Correct Answer: 2. (b)

Solution:

  1. The given rectangular thin sheet $A B C D$ can be drawn as shown in the figure below,

Here,

Area of complete lamina, $A _1=a b$

Area of shaded part of lamina $=\frac{a}{2} \times \frac{b}{2}=\frac{a b}{4}$

$\left(x _1, y _1\right)=$ coordinates of centre of mass of complete lamina

$$ =\frac{a}{2}, \frac{a}{2} $$

$\left(x _2, y _2\right)=$ coordinates of centre of mass of shaded part of lamina $=\frac{3 a}{4}, \frac{3 a}{4}$

$\therefore$ Using formula for centre of mass, we have

$X _{CM}=\frac{A _1 x _1-A _2 x _2}{A _1-A _2}$

$$ =\frac{a b \frac{a}{2}-\frac{a b}{4} \frac{3 a}{4}}{a b-\frac{a b}{4}}=\frac{\frac{8 a^{2} b-3 a^{2} b}{16}}{\frac{3 a b}{4}}=\frac{5 a}{12} $$

Similarly, $Y _{CM}=\frac{A _1 y _1-A _2 y _2}{A _1-A _2}$

$$ =\frac{a b \frac{b}{2}-\frac{a b}{4} \frac{3 b}{4}}{a b-\frac{a b}{4}}=\frac{5 b}{12} $$

The coordinate of the centre of mass is $\frac{5 a}{12}, \frac{5 b}{12}$.

Alternate Solution

Let $m$ be the mass of entire rectangular lamina.

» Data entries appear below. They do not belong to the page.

(** ** Notifications *)

Lemma send_delivers content_object subject_template message_template recipients i r w :
  is_Some (class_attrs w !! (i_class content_object, "moderated_object")) ->
  is_Some (class_attrs w !! (i_class content_object, "_moderated_object")) ->
  sole_record (fun r' => content_type r' = i_class content_object
                         /\ object_pk r' = i_pk content_object) i r (moderated_objects w) ->
  send content_object subject_template message_template recipients w
  = (Ok tt, with_outbox {| mail_subject_template := subject_template;
                           mail_message_template := message_template;
                           mail_recipient_list := recipients;
                           mail_content_object := content_object;
                           mail_moderated_object := r |} w).
Proof.
  intros [a1 H1] [a2 H2] Hsole. unfold send.
  rewrite (bind_Ok _ _ w {| mo_id := Some i; mo_row := r |} w); [reflexivity |].
  unfold moderated_object_property. rewrite bind_gets, H1, H2.
  by apply queryset_get_sole.
Qed.

Lemma send_without_record content_object subject_template message_template recipients w :
  is_Some (class_attrs w !! (i_class content_object, "moderated_object")) ->
  is_Some (class_attrs w !! (i_class content_object, "_moderated_object")) ->
  (forall j r', moderated_objects w !! j = Some r' ->
     ~ (content_type r' = i_class content_object /\ object_pk r' = i_pk content_object)) ->
  send content_object subject_template message_template recipients w
  = (Raise ObjectDoesNotExist, w).
Proof.
  intros [a1 H1] [a2 H2] Hnone. unfold send. apply bind_Raise.
  unfold moderated_object_property. rewrite bind_gets, H1, H2.
  by apply queryset_get_none.
Qed.
(** The same configuration with other [monthlyReturns]. *)
Definition withMonthlyReturns (cfg : InvestmentConfig.t)
    (monthlyReturns : option (list MonthlyReturn.t)) : InvestmentConfig.t :=
  {| InvestmentConfig.fees := InvestmentConfig.fees cfg;
     InvestmentConfig.returns := InvestmentConfig.returns cfg;
     InvestmentConfig.monthlyReturns := monthlyReturns;
     InvestmentConfig.global := InvestmentConfig.global cfg |}.

End TableStatements.

(** ** Configurations to run *)

Module Samples.
Import UTCHost.

#[local] Existing Instance host.

Definition annualFee (value : Decimal) : Fee.t :=
  {| Fee.name := "annual_advisor_fee";
     Fee.description := "prorata";
     Fee.type := "simple_rate";
     Fee.value := value;
     Fee.quote_time_unit := "year";
     Fee.applied_time_unit := Decimal.ofZ 12 |}.

Definition annualReturns (value : Decimal) : Returns.t :=
  {| Returns.type := "simple_rate";
     Returns.value := value;
     Returns.quote_time_unit := "year";
     Returns.applied_time_unit := Decimal.ofZ 12 |}.

Definition globalOf (starting_principle monthly_contribution : Decimal)
    (num_months : Z) : Global.t :=
  {| Global.time_unit := "month";
     Global.start_date := utc 2024 1 1;
     Global.end_date := utc 2025 1 1;
     Global.starting_principle := starting_principle;
     Global.quote_currency := "GBP";
     Global.monthly_contribution := monthly_contribution;
     Global.num_months := num_months |}.

(** [defaultConfig]: a 3% annual fee, a 12% annual return, 10000 to start
    with, 1000 a month, 240 months. *)
Definition defaultConfig : InvestmentConfig.t :=
  {| InvestmentConfig.fees := [ annualFee (Decimal.dec false 3 (-2)) ];
     InvestmentConfig.returns := annualReturns (Decimal.dec false 12 (-2));
     InvestmentConfig.monthlyReturns := None;
     InvestmentConfig.global :=
       globalOf (Decimal.ofZ 10000) (Decimal.ofZ 1000) 240 |}.

(** 100 to start with, no contribution, a 12% annual return and a 12%
    annual fee, both applied monthly. *)
Definition returnsThenFees : InvestmentConfig.t :=
  {| InvestmentConfig.fees := [ annualFee (Decimal.dec false 12 (-2)) ];
     InvestmentConfig.returns := annualReturns (Decimal.dec false 12 (-2));
     InvestmentConfig.monthlyReturns := None;
     InvestmentConfig.global :=
       globalOf (Decimal.ofZ 100) (Decimal.ofZ 0) 12 |}.

(** 100 to start with, no contribution, no fee, a 12% annual return, and
    a return of 5% given for month 1. *)
Definition overriddenMonth : InvestmentConfig.t :=
  {| InvestmentConfig.fees := [];
     InvestmentConfig.returns := annualReturns (Decimal.dec false 12 (-2));
     InvestmentConfig.monthlyReturns :=
       Some [ {| MonthlyReturn.month := 1;
                 MonthlyReturn.value := Decimal.ofZ 5;
                 MonthlyReturn.date := None;
                 MonthlyReturn.isEmpty := false |} ];
     InvestmentConfig.global :=
       globalOf (Decimal.ofZ 100) (Decimal.ofZ 0) 2 |}.

(** A fee quoted at -12% a year (a rebate), no return, 100 to start
    with. *)
Definition rebate : InvestmentConfig.t :=
  {| InvestmentConfig.fees := [ annualFee (Decimal.dec true 12 (-2)) ];
     InvestmentConfig.returns := annualReturns (Decimal.ofZ 0);
     InvestmentConfig.monthlyReturns := None;
     InvestmentConfig.global :=
       globalOf (Decimal.ofZ 100) (Decimal.ofZ 0) 1 |}.

(** A monthly contribution of -10: a withdrawal. *)
Definition withdrawal : InvestmentConfig.t :=
  {| InvestmentConfig.fees := [ annualFee (Decimal.dec false 12 (-2)) ];
     InvestmentConfig.returns := annualReturns (Decimal.dec false 12 (-2));
     InvestmentConfig.monthlyReturns := None;
     InvestmentConfig.global :=
       globalOf (Decimal.ofZ 100) (Decimal.ofZ (-10)) 3 |}.

(** 1 to start with, 1000 a month, a 12% annual fee, no return, two
    months. *)
Definition twoMonths : InvestmentConfig.t :=
  {| InvestmentConfig.fees := [ annualFee (Decimal.dec false 12 (-2)) ];
     InvestmentConfig.returns := annualReturns (Decimal.ofZ 0);
     InvestmentConfig.monthlyReturns := None;
     InvestmentConfig.global :=
       globalOf (Decimal.ofZ 1) (Decimal.ofZ 1000) 2 |}.

(** A starting principal of 22 digits, 100000000000000000000.4, and a
    contribution of 0.01 a month; no fee, no return. *)
Definition longPrincipal : InvestmentConfig.t :=
  {| InvestmentConfig.fees := [];
     InvestmentConfig.returns := annualReturns (Decimal.ofZ 0);
     InvestmentConfig.monthlyReturns := None;
     InvestmentConfig.global :=
       globalOf (Decimal.dec false 1000000000000000000004 (-1))
                (Decimal.dec false 1 (-2)) 1 |}.

(** [twoMonths] under other labels: the fee renamed, typed otherwise and
    quoted by the month, and so the return; another time unit and
    currency; an end date that [num_months] overrides. *)
Definition relabelled : InvestmentConfig.t :=
  {| InvestmentConfig.fees :=
       [ {| Fee.name := "platform_fee";
            Fee.description := "flat";
            Fee.type := "compound_rate";
            Fee.value := Decimal.dec false 12 (-2);
            Fee.quote_time_unit := "month";
            Fee.applied_time_unit := Decimal.ofZ 12 |} ];
     InvestmentConfig.returns :=
       {| Returns.type := "compound_rate";
          Returns.value := Decimal.ofZ 0;
          Returns.quote_time_unit := "month";
          Returns.applied_time_unit := Decimal.ofZ 12 |};
     InvestmentConfig.monthlyReturns := None;
     InvestmentConfig.global :=
       {| Global.time_unit := "year";
          Global.start_date := utc 2024 1 1;
          Global.end_date := utc 2031 6 1;
          Global.starting_principle := Decimal.ofZ 1;
          Global.quote_currency := "USD";
          Global.monthly_contribution := Decimal.ofZ 1000;
          Global.num_months := 2 |} |}.

(** [twoMonths] with a return of 12% a year and a fee of 3% whose applied
    time unit is 0: the monthly fee rate is 0.03 / 0, Infinity. *)
Definition zeroUnitFee : InvestmentConfig.t :=
  {| InvestmentConfig.fees :=
       [ {| Fee.name := "annual_advisor_fee";
            Fee.description := "prorata";
            Fee.type := "simple_rate";
            Fee.value := Decimal.dec false 3 (-2);
            Fee.quote_time_unit := "year";
            Fee.applied_time_unit := Decimal.ofZ 0 |} ];
     InvestmentConfig.returns := annualReturns (Decimal.dec false 12 (-2));
     InvestmentConfig.monthlyReturns := None;
     InvestmentConfig.global :=
       globalOf (Decimal.ofZ 1) (Decimal.ofZ 1000) 2 |}.

(** Nothing to start with, 1000 a month. *)
Definition fromNothing : InvestmentConfig.t :=
  {| InvestmentConfig.fees := [ annualFee (Decimal.dec false 3 (-2)) ];
     InvestmentConfig.returns := annualReturns (Decimal.dec false 12 (-2));
     InvestmentConfig.monthlyReturns := None;
     InvestmentConfig.global :=
       globalOf (Decimal.ofZ 0) (Decimal.ofZ 1000) 3 |}.

(** A monthly return of [percent] percent entered for [month]. *)
Definition percentInMonth (month : Z) (percent : Z) : MonthlyReturn.t :=
  {| MonthlyReturn.month := month;
     MonthlyReturn.value := Decimal.ofZ percent;
     MonthlyReturn.date := None;
     MonthlyReturn.isEmpty := false |}.
(** ** Text

    A [const char*] argument is the list of the character codes before the
    terminating zero; [deref] reads the character under the cursor (zero at
    the end of the text, where C reads the terminator). *)

Definition deref (p : list Z) : Z := List.hd 0 p.
Definition deref_at (p : list Z) (i : nat) : Z := List.nth i p 0.

(** ** Numbers as digit lists *)

(** Little-endian value of a digit list in base [b]. *)
Fixpoint lval (b : Z) (l : list Z) : Z :=
  match l with [] => 0 | d :: l => d + b * lval b l end.

(** Big-endian value: what reading the digits left to right accumulates. *)
Definition bval (b : Z) (l : list Z) : Z := fold_left (fun v d => v * b + d) l 0.

Lemma lval_app b l1 l2 : lval b (l1 ++ l2) = lval b l1 + b ^ Z.of_nat (length l1) * lval b l2.
Proof.
  induction l1 as [|d l1 IH]; cbn [lval app length]; [lia|].
  rewrite IH, Nat2Z.inj_succ, Z.pow_succ_r by lia. ring.
Qed.

Lemma lval_bound b l :
  0 < b -> Forall (fun d => 0 <= d < b) l -> 0 <= lval b l < b ^ Z.of_nat (length l).
Proof.
  intros Hb. induction 1 as [|d l Hd _ IH]; cbn [lval length]; [lia|].
  rewrite Nat2Z.inj_succ, Z.pow_succ_r by lia. nia.
Qed.

Lemma lval_zeros b n : lval b (replicate n 0) = 0.
Proof. induction n; cbn [replicate lval]; lia. Qed.

Lemma bval_acc b l v :
  fold_left (fun v d => v * b + d) l v = v * b ^ Z.of_nat (length l) + bval b l.
Proof.
  unfold bval. revert v. induction l as [|d l IH]; intros v; cbn [fold_left length]; [lia|].
  rewrite IH, (IH (0 * b + d)), Nat2Z.inj_succ, Z.pow_succ_r by lia. ring.
Qed.

Lemma bval_cons b d l : bval b (d :: l) = d * b ^ Z.of_nat (length l) + bval b l.
Proof. unfold bval at 1. cbn [fold_left]. rewrite bval_acc. lia. Qed.

Lemma bval_app b l1 l2 : bval b (l1 ++ l2) = bval b l1 * b ^ Z.of_nat (length l2) + bval b l2.
Proof. unfold bval at 1. rewrite fold_left_app, bval_acc. done. Qed.

Lemma bval_snoc b l d : bval b (l ++ [d]) = bval b l * b + d.
Proof. rewrite bval_app, bval_cons. cbn. lia. Qed.

Lemma bval_rev b l : bval b (rev l) = lval b l.
Proof.
  induction l as [|d l IH]; cbn [rev lval]; [done|].
  rewrite bval_snoc, IH. lia.
Qed.

Lemma bval_bound b l :
  0 < b -> Forall (fun d => 0 <= d < b) l -> 0 <= bval b l < b ^ Z.of_nat (length l).
Proof.
  intros Hb Hl. rewrite <- (rev_involutive l), bval_rev, length_rev.
  apply lval_bound; [done|]. by apply Forall_rev.
Qed.

(** ** Hints *)

Create HintDb eqi discriminated.
Create Rewrite HintDb eqi_len.
#[export] Hint Resolve pow2_pos wrap_range : eqi.
#[export] Hint Rewrite @length_app @length_replicate @length_rev @length_map @length_take @length_drop : eqi_len.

So, the mass of the shaded portion of lamina $=\frac{m}{4}$

Using the relation,

$$ \begin{aligned} X _{CM} & =\frac{m _1 x _1-m _2 x _2}{m _1-m _2}, \text { we get } \\ X _{CM} & =\frac{m \frac{a}{2}-\frac{m}{4} \frac{3 a}{4}}{m-\frac{m}{4}}=\frac{\frac{a}{2}-\frac{3 a}{16}}{\frac{3}{4}}=\frac{5 a}{12} \end{aligned} $$

Similarly, $Y _{CM}=\frac{m _1 y _1-m _2 y _2}{m _1-m _2}$, we get

$$ Y _{CM}=\frac{m \frac{a}{2}-\frac{m}{4} \frac{3 b}{4}}{m-\frac{m}{4}}=\frac{\frac{b}{2}-\frac{3 b}{16}}{\frac{3}{4}}=\frac{5 b}{12} $$

$\therefore$ The coordinates of the centre of mass of remaining portion will be $\frac{5 a}{12}, \frac{5 b}{12}$.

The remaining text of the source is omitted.